TASK DESCRIPTION
Each record in the material below must be written out again exactly.

RECORDS SUPPLIED
(* ===== verification/Exchange.v ===== *)
(** * The exchange: sessions, executions and the order handler

    [exchange/exchange_order_session_map.hpp],
    [exchange/exchange_execution_listener.{hpp,cpp}] and
    [exchange/exchange_ouch_handler.{hpp,cpp}].

    The session map, the listener and the matching engine share state: the handler
    registers an order in the map before the engine processes it, and the engine's
    trades reach the listener, which looks the orders up in the same map.  The map
    and the listener are the environment [E] of the matching engine. *)

From S2P Require Import Prelude Types FixedHashMap OrderPool Bitmap OrderBook BookStore.
From S2P Require Import MatchingEngine MatchingSpec MatchingProofs Wire Ouch.

(** ** [ExchangeOrderSessionMap] *)

Abbreviation ExchangeOrderSessionMap := (gmap Z Z) (only parsing).

Definition SessionMap_registerOrder (m : ExchangeOrderSessionMap) (orderId userRefNum : Z)
    : ExchangeOrderSessionMap := <[orderId := userRefNum]> m.

Definition SessionMap_find (m : ExchangeOrderSessionMap) (orderId : Z) : option Z := m !! orderId.

Definition SessionMap_erase (m : ExchangeOrderSessionMap) (orderId : Z) : ExchangeOrderSessionMap :=
  delete orderId m.

(** ** [ExchangeExecutionListener] *)

Record ExecutionResponses : Type := mkExecutionResponses {
  buyResponse : option bytes;
  sellResponse : option bytes
}.

Definition no_responses : ExecutionResponses := mkExecutionResponses None None.

Definition liquidity_removed : Z := 82.

Definition executed_for (userRef : Z) (trade : Trade) : Executed :=
  mkExecuted 0 userRef (trade_quantity trade) (u64 (trade_price trade)) liquidity_removed
    (trade_sequence trade) 0.

(** The map and the listener's last responses. *)
Record ExchangeEnv : Type := mkExchangeEnv {
  sessionMap_ : ExchangeOrderSessionMap;
  lastResponses_ : ExecutionResponses
}.

Definition ExchangeExecutionListener_onTrade (trade : Trade) (e : ExchangeEnv) : ExchangeEnv :=
  let buyUserRef := SessionMap_find (sessionMap_ e) (trade_buy_order_id trade) in
  let buy := match buyUserRef with
             | Some ref => ExecutedEncoder_encode (executed_for ref trade)
             | None => None
             end in
  let sellUserRef := SessionMap_find (sessionMap_ e) (trade_sell_order_id trade) in
  let sell := match sellUserRef with
              | Some ref => ExecutedEncoder_encode (executed_for ref trade)
              | None => None
              end in
  mkExchangeEnv (sessionMap_ e) (mkExecutionResponses buy sell).

(** ** [ExchangeOuchHandler] *)

(** [*order] after an assignment to the environment the engine shares. *)
Definition with_env {E} (g : Engine E) (e : E) : Engine E :=
  mkEngine (eng_book g) (eng_pool g) (eng_sequence g) (eng_heap g) e.

Definition accepted_for (m : EnterOrder) (orderId : OrderId) : Accepted :=
  mkAccepted 0 (eo_userRefNum m) (eo_side m) (eo_quantity m) (eo_symbol m) (eo_price m)
    (eo_timeInForce m) (eo_display m) orderId (eo_capacity m) (eo_isoEligibility m) (eo_crossType m)
    OrderState_Live (eo_clOrdId m) 0.

Lemma accepted_for_wf m id : eo_wf m -> is_uint 64 id -> ac_wf (accepted_for m id).
Proof. intros [] Hid. by constructor. Qed.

TASK OUTPUT
(* ===== verification/Exchange.v ===== *)
(** * The exchange: sessions, executions and the order handler

    [exchange/exchange_order_session_map.hpp],
    [exchange/exchange_execution_listener.{hpp,cpp}] and
    [exchange/exchange_ouch_handler.{hpp,cpp}].

    The session map, the listener and the matching engine share state: the handler
    registers an order in the map before the engine processes it, and the engine's
    trades reach the listener, which looks the orders up in the same map.  The map
    and the listener are the environment [E] of the matching engine. *)

From S2P Require Import Prelude Types FixedHashMap OrderPool Bitmap OrderBook BookStore.
From S2P Require Import MatchingEngine MatchingSpec MatchingProofs Wire Ouch.

(** ** [ExchangeOrderSessionMap] *)

Abbreviation ExchangeOrderSessionMap := (gmap Z Z) (only parsing).

Definition SessionMap_registerOrder (m : ExchangeOrderSessionMap) (orderId userRefNum : Z)
    : ExchangeOrderSessionMap := <[orderId := userRefNum]> m.

Definition SessionMap_find (m : ExchangeOrderSessionMap) (orderId : Z) : option Z := m !! orderId.

Definition SessionMap_erase (m : ExchangeOrderSessionMap) (orderId : Z) : ExchangeOrderSessionMap :=
  delete orderId m.

(** ** [ExchangeExecutionListener] *)

Record ExecutionResponses : Type := mkExecutionResponses {
  buyResponse : option bytes;
  sellResponse : option bytes
}.

Definition no_responses : ExecutionResponses := mkExecutionResponses None None.

Definition liquidity_removed : Z := 82.

Definition executed_for (userRef : Z) (trade : Trade) : Executed :=
  mkExecuted 0 userRef (trade_quantity trade) (u64 (trade_price trade)) liquidity_removed
    (trade_sequence trade) 0.

(** The map and the listener's last responses. *)
Record ExchangeEnv : Type := mkExchangeEnv {
  sessionMap_ : ExchangeOrderSessionMap;
  lastResponses_ : ExecutionResponses
}.

Definition ExchangeExecutionListener_onTrade (trade : Trade) (e : ExchangeEnv) : ExchangeEnv :=
  let buyUserRef := SessionMap_find (sessionMap_ e) (trade_buy_order_id trade) in
  let buy := match buyUserRef with
             | Some ref => ExecutedEncoder_encode (executed_for ref trade)
             | None => None
             end in
  let sellUserRef := SessionMap_find (sessionMap_ e) (trade_sell_order_id trade) in
  let sell := match sellUserRef with
              | Some ref => ExecutedEncoder_encode (executed_for ref trade)
              | None => None
              end in
  mkExchangeEnv (sessionMap_ e) (mkExecutionResponses buy sell).

(** ** [ExchangeOuchHandler] *)

(** [*order] after an assignment to the environment the engine shares. *)
Definition with_env {E} (g : Engine E) (e : E) : Engine E :=
  mkEngine (eng_book g) (eng_pool g) (eng_sequence g) (eng_heap g) e.

Definition accepted_for (m : EnterOrder) (orderId : OrderId) : Accepted :=
  mkAccepted 0 (eo_userRefNum m) (eo_side m) (eo_quantity m) (eo_symbol m) (eo_price m)
    (eo_timeInForce m) (eo_display m) orderId (eo_capacity m) (eo_isoEligibility m) (eo_crossType m)
    OrderState_Live (eo_clOrdId m) 0.

Lemma accepted_for_wf m id : eo_wf m -> is_uint 64 id -> ac_wf (accepted_for m id).
Proof. intros [] Hid. by constructor. Qed.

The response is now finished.